Confirma-se, é muito melhor estar na pele de actriz do que de encenadora. São nervos bons, os outros são nervos maus. Os de encenar são nervos de dor de barriga e de diarreia. Temos que nos chatear com pessoas, vemos as coisas a ir para caminhos que não eram os que queriamos e sentimo-nos impotentes para alterar o rumo. Eu penso muitas vezes quando estou em processo de encenação: mas porque é que eu me meti nisto?, estava tão descansada a coser meias...
Pensava que a Calos já tinha posto aqui algumas fotos. Eu não tenho nem vi ainda nenhumas.
Vá lá, Calitos, dá-nos noticias...

sexta-feira, 5 de abril de 2013

Hoje é o grande dia...e eu estou cagadinha de nervos...

A peça está optima.
Os actores são fantástico e estão super seguros, a cenografia está boa, a luz também ficou muito bem, tal como os sons, etc...mas eu estou cheinha de nervos.
E se ninguém acha nenhuma piléria aquilo? E se ninguém se ri? E se o publico achar o texto muito fraquinho? Muito vazio? (Sim, o texto é muito vazio. Ninguém vá à espera de grandes intelectualismos!)
E se a minha estreia como autora e encenadora for um sonoro e retumbante fracasso?
Bolas! Estou com um frio na barriga muito pior do que quando tenho de ir para o palco.

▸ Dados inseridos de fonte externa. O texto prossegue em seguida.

Lemma ReplaceAll_spaces_pend c pend s :
  regexp.ReplaceAll_from re_spaces "-" (String c pend) s =
  regexp.ReplaceAll_from re_spaces "-" " " s.
Proof.
  revert c pend. induction s as [|c0 s IH]; intros c pend; [done|].
  cbn [regexp.ReplaceAll_from].
  change (regexp.cls re_spaces c0) with (is_space c0).
  destruct (is_space c0); [|done].
  change (regexp.full re_spaces _) with false. cbv iota.
  norm_app. etrans; [apply IH|symmetry; apply IH].
Qed.

Lemma ReplaceAll_spaces_cons c s :
  regexp.ReplaceAllString re_spaces (String c s) "-" =
  if is_space c then
    if starts_with is_space s
    then regexp.ReplaceAllString re_spaces s "-"
    else String "-" (regexp.ReplaceAllString re_spaces s "-")
  else String c (regexp.ReplaceAllString re_spaces s "-").
Proof.
  unfold regexp.ReplaceAllString. cbn [regexp.ReplaceAll_from].
  change (regexp.cls re_spaces c) with (is_space c).
  destruct (is_space c); [|done].
  change (regexp.full re_spaces _) with false. cbv iota. norm_app.
  destruct s as [|c' s']; [done|].
  cbn [starts_with regexp.ReplaceAll_from].
  change (regexp.cls re_spaces c') with (is_space c').
  destruct (is_space c'); [|done].
  change (regexp.full re_spaces _) with false. cbv iota. norm_app.
  etrans; [apply ReplaceAll_spaces_pend|symmetry; apply ReplaceAll_spaces_pend].
Qed.

Lemma runs_head c s : exists n r, runs (String c s) = (c, S n) :: r.
Proof.
  revert c. induction s as [|c' s IH]; intros c; [by exists 0%nat, []|].
  destruct (IH c') as (n & r & E). cbn [runs] in *. rewrite E.
  destruct (Ascii.eqb c c'); eauto.
Qed.

Lemma runs_cons c c' s :
  runs (String c (String c' s)) =
  match runs (String c' s) with
  | (_, n) :: r =>
    if Ascii.eqb c c' then (c, S n) :: r else (c, 1%nat) :: runs (String c' s)
  | [] => []
  end.
Proof.
  destruct (runs_head c' s) as (n & r & E).
  change (runs (String c (String c' s))) with
      (match runs (String c' s) with
       | (c', n) :: r =>
         if Ascii.eqb c c' then (c, S n) :: r else (c, 1%nat) :: (c', n) :: r
       | [] => [(c, 1%nat)]
       end).
  by rewrite E.
Qed.


Lemma spaces_to_hyphen_cons c s :
  spaces_to_hyphen (String c s) =
  if is_space c then
    if starts_with is_space s
    then spaces_to_hyphen s
    else String "-" (spaces_to_hyphen s)
  else String c (spaces_to_hyphen s).
Proof.
  unfold spaces_to_hyphen, map_runs.
  destruct s as [|c' s].
  { simpl. by destruct (is_space c). }
  rewrite runs_cons. destruct (runs_head c' s) as (n & r & E). rewrite E.
  cbn [starts_with].
  destruct (Ascii.eqb_spec c c') as [->|Hne].
  - cbn [map]. destruct (is_space c'); done.
  - cbn [map]. destruct (is_space c) eqn:Ec; [|done].
    destruct (is_space c') eqn:Ec'; [|done].
    apply bool_decide_eq_true in Ec, Ec'. congruence.
Qed.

Mesmo que seja um grande fracasso, não foi em vão. Sabem porque? Porque toda a equipa gostou de ensaiar esta peça. Porque nos divertimos. Porque foi uma experiência nova para mim, uma aprendizagem. Porque gosto de ter a noção daquilo de que sou capaz de fazer, ou do que não sou capaz de todo! Portanto... a ver vamos, como dizia o cego.
Para mim já valeu a pena.

AI, É HOJE!!!

Inté já fui fazê ua gaforina...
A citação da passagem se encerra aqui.